L'INFO. Aux Etats-Unis, la NSA appelle ce programme de surveillance le "US-985D". Derrière ce nom de code digne d'un film d'espionnage, figure bien un vaste programme de renseignement mené par l'agence américaine qui a intercepté de façon massive les communications téléphoniques des citoyens français, révèle lundi le quotidien Le Monde. 
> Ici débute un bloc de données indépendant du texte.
(** [endian_buffer(val)] and [operator=], [value()]; the memory of the buffer is its
    [data()]. *)
Definition assign_buffer (b : BufferType) (value : Z) : list Z :=
  let t := value_type b in
  match buf_order b, buf_align b with
  | big, align_no => store_big_endian t (n_bytes b) value
  | little, align_no => store_little_endian t (n_bytes b) value
  | big, align_yes => bytes_of t (native_to_big t value)
  | little, align_yes => bytes_of t (native_to_little t value)
  end.
Definition buffer_value (b : BufferType) (data : list Z) : Z :=
  let t := value_type b in
  match buf_order b, buf_align b with
  | big, align_no => load_big_endian t (n_bytes b) data
  | little, align_no => load_little_endian t (n_bytes b) data
  | big, align_yes => big_to_native t (value_of t data)
  | little, align_yes => little_to_native t (value_of t data)
  end.
End Machine.

(** The buffers the packet uses. *)
Definition big_uint8_buf_t := MkBuffer big uint8 1 align_no.
Definition big_int8_buf_t := MkBuffer big int8 1 align_no.
Definition big_int16_buf_t := MkBuffer big int16 2 align_no.
Definition big_uint16_buf_t := MkBuffer big uint16 2 align_no.
Definition big_uint32_buf_t := MkBuffer big uint32 4 align_no.

(** * Lemmas *)

(** ** Bits and ranges *)

Lemma wrap_u_testbit b z k : 0 <= b -> Z.testbit (wrap_u b z) k = (0 <=? k) && (k <? b) && Z.testbit z k.
Proof.
  intros Hb. destruct (Z.leb_spec 0 k); [|by rewrite Z.testbit_neg_r]. simpl. unfold wrap_u.
  destruct (Z.ltb_spec k b); [by rewrite Z.mod_pow2_bits_low|by rewrite Z.mod_pow2_bits_high by lia].
Qed.
Definition stub_cell : Cell World Counters :=
  MkCell stub_counters (fun x w => MkWorld x (stub_alive w) (tasks w) (running w) (stopped w)
    (worker w) (outcomes w) (handlers w) (skeleton_alive w) (dangling w) (impl_counters w) (told
    w) (wire w) (delivered w) (now w)).
Definition alive_cell : Cell World bool :=
  MkCell stub_alive (fun x w => MkWorld (stub_counters w) x (tasks w) (running w) (stopped w)
    (worker w) (outcomes w) (handlers w) (skeleton_alive w) (dangling w) (impl_counters w) (told
    w) (wire w) (delivered w) (now w)).
Definition tasks_cell : Cell World (list Task) :=
  MkCell tasks (fun x w => MkWorld (stub_counters w) (stub_alive w) x (running w) (stopped w)
    (worker w) (outcomes w) (handlers w) (skeleton_alive w) (dangling w) (impl_counters w) (told
    w) (wire w) (delivered w) (now w)).
Definition running_cell : Cell World bool :=
  MkCell running (fun x w => MkWorld (stub_counters w) (stub_alive w) (tasks w) x (stopped w)
    (worker w) (outcomes w) (handlers w) (skeleton_alive w) (dangling w) (impl_counters w) (told
    w) (wire w) (delivered w) (now w)).
Definition stopped_cell : Cell World bool :=
  MkCell stopped (fun x w => MkWorld (stub_counters w) (stub_alive w) (tasks w) (running w) x
    (worker w) (outcomes w) (handlers w) (skeleton_alive w) (dangling w) (impl_counters w) (told
    w) (wire w) (delivered w) (now w)).
Definition worker_cell : Cell World Phase :=
  MkCell worker (fun x w => MkWorld (stub_counters w) (stub_alive w) (tasks w) (running w)
    (stopped w) x (outcomes w) (handlers w) (skeleton_alive w) (dangling w) (impl_counters w)
    (told w) (wire w) (delivered w) (now w)).
Definition outcomes_cell : Cell World (list Outcome) :=
  MkCell outcomes (fun x w => MkWorld (stub_counters w) (stub_alive w) (tasks w) (running w)
    (stopped w) (worker w) x (handlers w) (skeleton_alive w) (dangling w) (impl_counters w)
    (told w) (wire w) (delivered w) (now w)).
Definition handlers_cell : Cell World (list MethodName) :=
  MkCell handlers (fun x w => MkWorld (stub_counters w) (stub_alive w) (tasks w) (running w)
    (stopped w) (worker w) (outcomes w) x (skeleton_alive w) (dangling w) (impl_counters w)
    (told w) (wire w) (delivered w) (now w)).
Definition skeleton_cell : Cell World bool :=
  MkCell skeleton_alive (fun x w => MkWorld (stub_counters w) (stub_alive w) (tasks w) (running
    w) (stopped w) (worker w) (outcomes w) (handlers w) x (dangling w) (impl_counters w) (told
    w) (wire w) (delivered w) (now w)).
Definition dangling_cell : Cell World (list MethodName) :=
  MkCell dangling (fun x w => MkWorld (stub_counters w) (stub_alive w) (tasks w) (running w)
    (stopped w) (worker w) (outcomes w) (handlers w) (skeleton_alive w) x (impl_counters w)
    (told w) (wire w) (delivered w) (now w)).
Definition impl_cell : Cell World Counters :=
  MkCell impl_counters (fun x w => MkWorld (stub_counters w) (stub_alive w) (tasks w) (running
    w) (stopped w) (worker w) (outcomes w) (handlers w) (skeleton_alive w) (dangling w) x (told
    w) (wire w) (delivered w) (now w)).
Definition told_cell : Cell World (list Told) :=
  MkCell told (fun x w => MkWorld (stub_counters w) (stub_alive w) (tasks w) (running w)
    (stopped w) (worker w) (outcomes w) (handlers w) (skeleton_alive w) (dangling w)
    (impl_counters w) x (wire w) (delivered w) (now w)).
Definition wire_cell : Cell World (list Signal) :=
  MkCell wire (fun x w => MkWorld (stub_counters w) (stub_alive w) (tasks w) (running w)
    (stopped w) (worker w) (outcomes w) (handlers w) (skeleton_alive w) (dangling w)
    (impl_counters w) (told w) x (delivered w) (now w)).
Definition delivered_cell : Cell World (list AnyUpdate) :=
  MkCell delivered (fun x w => MkWorld (stub_counters w) (stub_alive w) (tasks w) (running w)
    (stopped w) (worker w) (outcomes w) (handlers w) (skeleton_alive w) (dangling w)
    (impl_counters w) (told w) (wire w) x (now w)).
Definition now_cell : Cell World Z :=
  MkCell now (fun x w => MkWorld (stub_counters w) (stub_alive w) (tasks w) (running w) (stopped
    w) (worker w) (outcomes w) (handlers w) (skeleton_alive w) (dangling w) (impl_counters w)
    (told w) (wire w) (delivered w) x).

(** Appending to a list held by the world. *)
Definition push {A} (c : Cell World (list A)) (a : A) : M World unit :=
  l ← read c; write c (l ++ [a]).

(** The virtual functions of the implementation that answer questions. *)
Class Answers : Type := {
  impl_matches : Criteria.Criteria -> bool;
  impl_supports : Z -> bool;
  impl_requires : Z -> bool
}.

(** * The skeleton *)
Section Skeleton.
Context `{Answers}.

Definition impl_tell (t : Told) : M World unit := push told_cell t.

(** The implementation's controller calls the implementation. *)
Definition impl_instance : Instance World :=
  MkInstance (impl_tell (told_call (Start Position))) (impl_tell (told_call (Stop Position)))
             (impl_tell (told_call (Start Heading))) (impl_tell (told_call (Stop Heading)))
             (impl_tell (told_call (Start Velocity))) (impl_tell (told_call (Stop Velocity))).
Definition impl_controller : Controller World := controller_at impl_cell impl_instance.

Definition skeleton_matches_criteria (criteria : Criteria.Criteria) : M World bool :=
  mret (impl_matches criteria).
Definition skeleton_supports (f : Z) : M World bool := mret (impl_supports f).
Definition skeleton_requires (r : Z) : M World bool := mret (impl_requires r).
Definition skeleton_on_wifi_and_cell_reporting_state_changed (state : Wifi) : M World unit :=
  impl_tell (told_wifi state).
Definition skeleton_on_reference_location_updated (u : Update Geometry.Position) : M World unit :=
  impl_tell (told_position u).
Definition skeleton_on_reference_velocity_updated (u : Update Geometry.Velocity) : M World unit :=
  impl_tell (told_velocity u).
Definition skeleton_on_reference_heading_updated (u : Update Geometry.Heading) : M World unit :=
  impl_tell (told_heading u).
Definition skeleton_start_position_updates : M World unit := start_position_updates impl_controller.
Definition skeleton_stop_position_updates : M World unit := stop_position_updates impl_controller.
Definition skeleton_start_heading_updates : M World unit := start_heading_updates impl_controller.
Definition skeleton_stop_heading_updates : M World unit := stop_heading_updates impl_controller.
Definition skeleton_start_velocity_updates : M World unit := start_velocity_updates impl_controller.
Definition skeleton_stop_velocity_updates : M World unit := stop_velocity_updates impl_controller.

(** The bodies of the method handlers: what the skeleton does for a call and what
    the reply carries. *)
Definition handler {R} (m : Method R) : M World R :=
  match m with
  | matches_criteria_call criteria => skeleton_matches_criteria criteria
  | supports_call f => skeleton_supports f
  | requires_call r => skeleton_requires r
  | wifi_state_call s => skeleton_on_wifi_and_cell_reporting_state_changed s
  | reference_location_call u => skeleton_on_reference_location_updated u
  | reference_heading_call u => skeleton_on_reference_heading_updated u
  | reference_velocity_call u => skeleton_on_reference_velocity_updated u
  | stream_call (Start Position) => skeleton_start_position_updates
  | stream_call (Stop Position) => skeleton_stop_position_updates
  | stream_call (Start Heading) => skeleton_start_heading_updates
  | stream_call (Stop Heading) => skeleton_stop_heading_updates
  | stream_call (Start Velocity) => skeleton_start_velocity_updates
  | stream_call (Stop Velocity) => skeleton_stop_velocity_updates
  end.

(** [Skeleton::Skeleton] installs a handler for every method. *)
Definition all_methods : list MethodName :=
  [MatchesCriteria; Supports; Requires; OnWifiAndCellIdReportingStateChanged;
   OnReferenceLocationChanged; OnReferenceHeadingChanged; OnReferenceVelocityChanged;
   StartPositionUpdates; StopPositionUpdates; StartHeadingUpdates; StopHeadingUpdates;
   StartVelocityUpdates; StopVelocityUpdates].

Definition install_method_handler (n : MethodName) : M World unit := push handlers_cell n.
Definition uninstall_method_handler (n : MethodName) : M World unit :=
  hs ← read handlers_cell; write handlers_cell (filter (fun m => m <> n) hs).

Definition skeleton_construct : M World unit :=
  write skeleton_cell true;;
  for_each all_methods install_method_handler.

(** [~Skeleton] *)
Definition skeleton_destroy : M World unit :=
  for_each [MatchesCriteria; StartPositionUpdates; StopPositionUpdates; StartHeadingUpdates;
            StopHeadingUpdates; StartVelocityUpdates; StopVelocityUpdates]
    uninstall_method_handler;;
  write skeleton_cell false.

(** The connections of [Skeleton::Private]: the implementation's updates go out as
    signals that carry the value alone. *)
Definition skeleton_report (u : AnyUpdate) : M World unit :=
  push wire_cell match u with
                 | PositionUpdate u => PositionChanged (value u)
                 | HeadingUpdate u => HeadingChanged (value u)
                 | VelocityUpdate u => VelocityChanged (value u)
                 end.

(** ** The bus *)

Definition next_outcome : M World Outcome :=
  os ← read outcomes_cell;
  match os with
  | [] => mret Answered
  | o :: os => write outcomes_cell os;; mret o
  end.

(** A call that reaches the other process runs the handler installed for it, which
    captured the skeleton by address; without a handler the caller gets an error.  The
    handlers that reply before they act are one step like the others.  What a handler
    does with a destroyed skeleton is undefined: here it is recorded in [dangling]. *)
Definition dispatch {R} (m : Method R) : M World (Result R) :=
  hs ← read handlers_cell;
  alive ← read skeleton_cell;
  if decide (name_of m ∈ hs) then
    if (alive : bool) then v ← handler m; mret (Value v)
    else push dangling_cell (name_of m);; mret (Error "")
  else mret (Error "UnknownMethod").

(** [transact_method] *)
Definition transact_method {R} (m : Method R) : M World (Result R) :=
  o ← next_outcome;
  match o with
  | Answered => dispatch m
  | Lost e => mret (Error e)
  | ReplyLost e => dispatch m;; mret (Error e)
  end.
End Skeleton.

(** * The stub *)
Section Stub.
Context `{Answers}.

Definition throw_if_error (result : Result unit) : M World unit :=
  match result with
  | Error print => throw (runtime_error print)
  | Value _ => skip
  end.

Definition throw_if_error_or_return {T} (result : Result T) : M World T :=
  match result with
  | Error print => throw (runtime_error print)
  | Value v => mret v
  end.

Definition stub_matches_criteria (criteria : Criteria.Criteria) : M World bool :=
  r ← transact_method (matches_criteria_call criteria); throw_if_error_or_return r.
Definition stub_supports (f : Z) : M World bool :=
  r ← transact_method (supports_call f); throw_if_error_or_return r.
Definition stub_requires (r : Z) : M World bool :=
  x ← transact_method (requires_call r); throw_if_error_or_return x.
Definition stub_on_wifi_and_cell_reporting_state_changed (state : Wifi) : M World unit :=
  r ← transact_method (wifi_state_call state); throw_if_error r.

(** [boost::asio::post] on the stub's worker. *)
Definition post (t : Task) : M World unit := push tasks_cell t.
Le chiffre. Si l'espionnage par l'agence américaine avait déjà été révélé, cette fois c'est l'ampleur de cette surveillance qui interpelle. Sur une période de trente jours, entre le 10 décembre 2012 et le 8 janvier 2013, 70,3 millions d'enregistrements de données téléphoniques des Français ont ainsi été effectués par la NSA, rapporte Le Monde.Le graphique de la NSA montre une moyenne d'interceptions de 3 millions de données par jour, avec des pointes à presque 7 millions les 24 décembre 2012 et 7 janvier 2013, précise le quotidien.

"Il semble évident que tout le monde peut avoir été espionné. On imagine que les agences de renseignement se concentrent au-delà de l'anti-terrorisme sur les activités économiques, politiques, diplomatiques", décrypte Rémy Ourdan, directeur adjoint du Monde, joint par Europe 1.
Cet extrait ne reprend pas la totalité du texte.